Regarding documentation update: Initial PR is 
https://github.com/apache/beam/pull/15057 which goes up to section ~4.3. JIRA 
link for Programing Guide changes: 
https://issues.apache.org/jira/browse/BEAM-12513


On 2021/06/17 14:58:54, Robert Burke <[email protected]> wrote: 
> Yup!
> 
> My immediate plan is to work on incorporating the Go SDK fully into the
> Beam Programming Guide. I've audited the guide, and
> am beginning to add missing content and filling in the Go specific gaps.

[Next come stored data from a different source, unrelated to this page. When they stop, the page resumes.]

(** C4.  Once the factory handle [f] is held, whatever calls follow, as long
    as no [RemoveObject] among them empties the alive map (no shutdown runs):
    the handle held stays [f], every [GetOrCreate], [GetOrCreate(factory&)]
    and [GetExisting] among the calls hands out [f] (with [kSuccess]), and
    [Initialize] is not run again.  The handle itself came from a single run
    of [Initialize]: the [GetOrCreate] that found no handle and produced [f]
    ran it exactly once. *)
Theorem GetOrCreate_idempotent WINUWP engine cs : forall s f rs s',
  factory_ s = Some f ->
  perform_all WINUWP engine cs s = Returns rs s' ->
  shutdown_runs s' = shutdown_runs s ->
  factory_ s' = Some f /\
  init_runs s' = init_runs s /\
  Forall (reply_shows f) rs /\
  (forall a, GetOrCreate WINUWP engine a s' = Returns (Some f) s') /\
  (forall a s0, factory_ s0 = None ->
     GetOrCreate WINUWP engine a s0 = Returns (Some f) s ->
     init_runs s = S (init_runs s0)).
Proof.
  induction cs as [|c cs IH]; intros s f rs s' Hf; simpl;
    unfold mbind, M_bind, mret, M_ret.
  - intros H _; inversion H; subst. repeat split; auto.
    + intros a. apply GetOrCreate_present. exact Hf.
    + intros a s0 H0 HG. eapply GetOrCreate_initializes_once; eauto.
  - destruct (perform WINUWP engine c s) as [r s1| |] eqn:Ep; try discriminate.
    destruct (perform_all WINUWP engine cs s1) as [rs1 s2| |] eqn:Ea; try discriminate.
    intros H Hs; inversion H; subst.
    pose proof (perform_effect _ _ _ _ _ _ Ep) as He.
    pose proof (effect_shutdown_runs _ _ _ _ He) as L1.
    pose proof (perform_all_shutdown_runs _ _ _ _ _ _ Ea) as L2.
    destruct (effect_keeps_factory _ _ _ _ _ He Hf) as [Hf1 Hi1]; [lia|].
    destruct (IH s1 f rs1 s' Hf1 Ea) as (A & B & C & D & _); [lia|].
    repeat split; auto; try lia.
    + constructor; [|exact C]. eapply perform_reply_shows; eauto.
    + intros a s0 H0 HG. eapply GetOrCreate_initializes_once; eauto.
Qed.

Lemma GetOrCreate_idempotent_witness :
  let s := initialized false engine_ok initial in
  let cs := [Call_GetOrCreate false; Call_AddObject false kPeerConnection 5%N;
             Call_GetOrCreate_ref false None; Call_GetExisting] in
  let rs := [Reply_factory (Some (FactoryOf 0)); Reply_void;
             Reply_result_factory kSuccess (Some (FactoryOf 0));
             Reply_factory (Some (FactoryOf 0))] in
  let s' := set_alive_objects_ {[ 5%N := kPeerConnection ]} s in
  factory_ s = Some (FactoryOf 0) /\
  perform_all false engine_ok cs s = Returns rs s' /\
  shutdown_runs s' = shutdown_runs s /\
  init_runs s' = init_runs s /\
  Forall (reply_shows (FactoryOf 0)) rs.
Proof.
  intros s cs rs s'.
  assert (Hf : factory_ s = Some (FactoryOf 0)) by reflexivity.
  assert (Hp : perform_all false engine_ok cs s = Returns rs s')
    by (vm_compute; reflexivity).
  assert (Hs : shutdown_runs s' = shutdown_runs s) by reflexivity.
  destruct (GetOrCreate_idempotent false engine_ok cs s (FactoryOf 0) rs s' Hf Hp Hs)
    as (_ & B & C & _).
  repeat split; assumption.
Defined.

End GlobalFactoryFacts.

(* ===================================================================== *)
(** * Part IV.  Properties of the audio read stream                        *)
(* ===================================================================== *)

Section AudioReadStreamFacts.

Import AudioReadStream.

Variable resample : Frame -> Z -> Z -> list float.
Variable filler : Z -> float.

Lemma to_int_id z : INT_MIN <= z <= INT_MAX -> to_int z = z.
Proof.
  unfold to_int, INT_MIN, INT_MAX. intros H.
  rewrite Z.mod_small by lia. lia.
Qed.

Lemma to_size_t_id z : 0 <= z < 2 ^ 64 -> to_size_t z = z.
Proof. unfold to_size_t. intros H. apply Z.mod_small. exact H. Qed.

Lemma available_eq b :
  buffer_ok b -> available b = Z.of_nat (length (data_ b)) - used_ b.
Proof.
  intros [[H0 H1] H2]. unfold available.
  assert (0 <= INT_MAX) by (unfold INT_MAX; lia).
  rewrite (to_int_id (Z.of_nat _)) by (unfold INT_MIN, INT_MAX in *; lia).
  apply to_int_id. unfold INT_MIN, INT_MAX in *. lia.
Qed.

Lemma memcpy_ok (dst src : list float) off count :
  0 <= off -> 0 <= count <= INT_MAX ->
  off + count <= Z.of_nat (length src) ->
  count <= Z.of_nat (length dst) ->
  memcpy dst src off (to_size_t (to_size_t count * sizeof_float)) =
    Some (firstn (Z.to_nat count) (skipn (Z.to_nat off) src)
          ++ skipn (Z.to_nat count) dst).
Proof.
  intros Hoff Hc Hsrc Hdst. unfold INT_MAX in Hc.
  assert (Hbytes : to_size_t (to_size_t count * sizeof_float) = count * sizeof_float).
  { unfold sizeof_float. rewrite (to_size_t_id count) by lia.
    apply to_size_t_id. lia. }
  rewrite Hbytes. unfold memcpy.
  replace (count * sizeof_float / sizeof_float) with count
    by (unfold sizeof_float; symmetry; apply Z.div_mul; lia).
  assert (E1 : (0 <=? off) = true) by (apply Z.leb_le; lia).
  assert (E2 : (off + count <=? Z.of_nat (length src)) = true) by (apply Z.leb_le; lia).
  assert (E3 : (count <=? Z.of_nat (length dst)) = true) by (apply Z.leb_le; lia).
  rewrite E1, E2, E3. reflexivity.
Qed.

Lemma memcpy_length (dst src : list float) off count :
  0 <= off -> 0 <= count ->
  off + count <= Z.of_nat (length src) ->
  count <= Z.of_nat (length dst) ->
  length (firstn (Z.to_nat count) (skipn (Z.to_nat off) src)
          ++ skipn (Z.to_nat count) dst) = length dst.
Proof.
  intros. rewrite length_app, length_firstn, !length_skipn. lia.
Qed.

Lemma readSome_eq (b : Buffer) (dst : list float) (dstLen : Z) :
  buffer_ok b ->
  0 <= dstLen <= Z.of_nat (length dst) ->
  let take := Z.min (available b) dstLen in
  readSome b dst dstLen =
    Some (take,
          firstn (Z.to_nat take) (skipn (Z.to_nat (used_ b)) (data_ b))
            ++ skipn (Z.to_nat take) dst,
          {| data_ := data_ b; used_ := used_ b + take;
             channels_ := channels_ b; rate_ := rate_ b |}).
Proof.
  intros Hok Hlen take.
  pose proof (available_eq b Hok) as Hav.
  destruct Hok as [[H0 H1] Hfit].
  unfold readSome. fold take.
  rewrite memcpy_ok by (unfold INT_MAX in *; unfold take; lia).
  rewrite to_int_id by (unfold INT_MIN, INT_MAX in *; unfold take; lia).
  reflexivity.
Qed.

(** C10.  From a buffer that satisfies [0 <= used_ <= data_.size()] (the
    size being one an [int] holds, as [available] presupposes), and for
    every [dstLen >= 0] with room for [dstLen] samples at [dst]:
    [readSome] is defined, so no access leaves [data_] or the destination;
    it returns [take = min(available(), dstLen)]; the first [take] entries
    of the destination are [data_[used_ .. used_ + take)] and the rest of it
    is as before; [used_] has advanced by [take] and nothing else of the
    buffer changed; [used_ + take] does not pass the end of [data_], and the
    invariant holds again. *)
Theorem readSome_spec (b : Buffer) (dst : list float) (dstLen : Z) :
  buffer_inv b ->
  Z.of_nat (length (data_ b)) <= INT_MAX ->
  0 <= dstLen <= Z.of_nat (length dst) ->
  let take := Z.min (available b) dstLen in
  available b = Z.of_nat (length (data_ b)) - used_ b /\
  0 <= take /\
  used_ b + take <= Z.of_nat (length (data_ b)) /\
  exists dst' b',
    readSome b dst dstLen = Some (take, dst', b') /\
    dst' = firstn (Z.to_nat take) (skipn (Z.to_nat (used_ b)) (data_ b))
           ++ skipn (Z.to_nat take) dst /\
    length dst' = length dst /\
    used_ b' = used_ b + take /\
    data_ b' = data_ b /\ channels_ b' = channels_ b /\ rate_ b' = rate_ b /\
    buffer_inv b'.
Proof.
  intros Hinv Hfit Hlen take.
  assert (Hok : buffer_ok b) by (split; assumption).
  pose proof (available_eq b Hok) as Hav.
  destruct Hinv as [H0 H1].
  assert (Ht0 : 0 <= take) by (unfold take; lia).
  assert (Ht1 : used_ b + take <= Z.of_nat (length (data_ b))) by (unfold take; lia).
  split; [exact Hav|]. split; [exact Ht0|]. split; [exact Ht1|].
  eexists _, _. split; [apply readSome_eq; assumption|]. fold take.
  cbn [used_ data_ channels_ rate_].
  split; [reflexivity|].
  split; [apply memcpy_length; lia|].
  repeat split; cbn [used_ data_ channels_ rate_]; lia.
Qed.

Lemma readSome_spec_witness :
  let b := {| data_ := [1%float; 2%float; 3%float; 4%float]; used_ := 1;
              channels_ := 1; rate_ := 48000 |} in
  let dst := [0%float; 0%float; 0%float; 0%float; 0%float] in
  buffer_inv b /\
  readSome b dst 5 =
    Some (3, [2%float; 3%float; 4%float; 0%float; 0%float],
          {| data_ := data_ b; used_ := 4; channels_ := 1; rate_ := 48000 |}).
Proof.
  intros b dst.
  assert (Hinv : buffer_inv b) by (unfold buffer_inv; simpl; lia).
  assert (Hfit : Z.of_nat (length (data_ b)) <= INT_MAX) by (unfold INT_MAX; simpl; lia).
  assert (Hlen : 0 <= 5 <= Z.of_nat (length dst)) by (simpl; lia).
  split; [exact Hinv|].
  destruct (readSome_spec b dst 5 Hinv Hfit Hlen) as (_ & _ & _ & d & b' & E & _).
  rewrite E. vm_compute in E. inversion E; subst. vm_compute. reflexivity.
Defined.

(** ** The raw frame queue *)

Lemma dropOldest_skipn bound (frames : list Frame) :
  dropOldest bound frames = skipn (length frames - bound) frames.
Proof.
  induction frames as [|f rest IH]; [reflexivity|].
  cbn [dropOldest]. destruct (Nat.ltb_spec bound (length (f :: rest))) as [Hlt|Hge].
  - rewrite IH. cbn [length] in *.
    replace (S (length rest) - bound)%nat with (S (length rest - bound)) by lia.
    reflexivity.
  - replace (length (f :: rest) - bound)%nat with 0%nat by lia. reflexivity.
Qed.

Lemma dropOldest_length bound (frames : list Frame) :
  length (dropOldest bound frames) = Nat.min bound (length frames).
Proof. rewrite dropOldest_skipn, length_skipn. lia. Qed.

> This will be tied to improving the Go Doc with more Go
> specific user documentation that isn't appropriate for the BPG.
> 
> My audit of the guide is here:
> https://docs.google.com/spreadsheets/d/1DrBFjxPBmMMmPfeFr6jr_JndxGOes8qDqKZ2Uxwvvds/edit?resourcekey=0-tVFwcLrQ2v2jpZkHk6QOpQ#gid=2072310090
> 
> The other sheets focus on features and tests. The feature page looks worse
> than it is, as it was more productive to focus on what isn't available than
> what is. That's a snapshot of my actual working sheet but I'll be updating
> it as needed.
> 
> On Thu, Jun 17, 2021, 6:23 AM Ismaël Mejía <[email protected]> wrote:
> 
> > Oups forgot to write one question. Will this come with revamped
> > website instructions/doc for golang too?
> >
> > On Thu, Jun 17, 2021 at 3:21 PM Ismaël Mejía <[email protected]> wrote:
> > >
> > > Huge +1
> > >
> > > This is definitely something many people have asked about, so it is
> > > great to see it finally happening.
> > >
> > > On Wed, Jun 16, 2021 at 7:56 PM Kenneth Knowles <[email protected]> wrote:
> > > >
> > > > +1 awesome
> > > >
> > > > On Wed, Jun 16, 2021 at 10:33 AM Robert Burke <[email protected]>
> > wrote:
> > > >>
> > > >> Sounds reasonable to me. I agree. We'll aim to get those (Go modules
> > and LICENSE issue) done before the 2.32 cut, and certainly before the 2.33
> > cut if release images aren't added to the 2.32 process.
> > > >>
> > > >> Regarding Go Generics: at some point in the future, we may want a
> > harder break between a newer Generic first API and and the current version,
> > but there's no rush. Generics/TypeParameters in Go aren't identical to the
> > feature referred to by that term in Java, C++, Rust, etc, so it'll take a
> > bit of time for that expertise to develop.
> > > >>
> > > >> However, by the current nature of Go, we had to have pretty
> > sophisticated reflective analysis to handle DoFns and map them to their
> > graph inputs. So, adding new helpers like a KV, emitter, and Iterator
> > types, shouldn't be too difficult. Changing Go SDK internals to use
> > generics (like the implementation of Stats DoFns like Min, Max, etc) would
> > also be able to be made transparently to most users, and certainly any of
> > the framework for execution time handling (the "worker's SDK harness")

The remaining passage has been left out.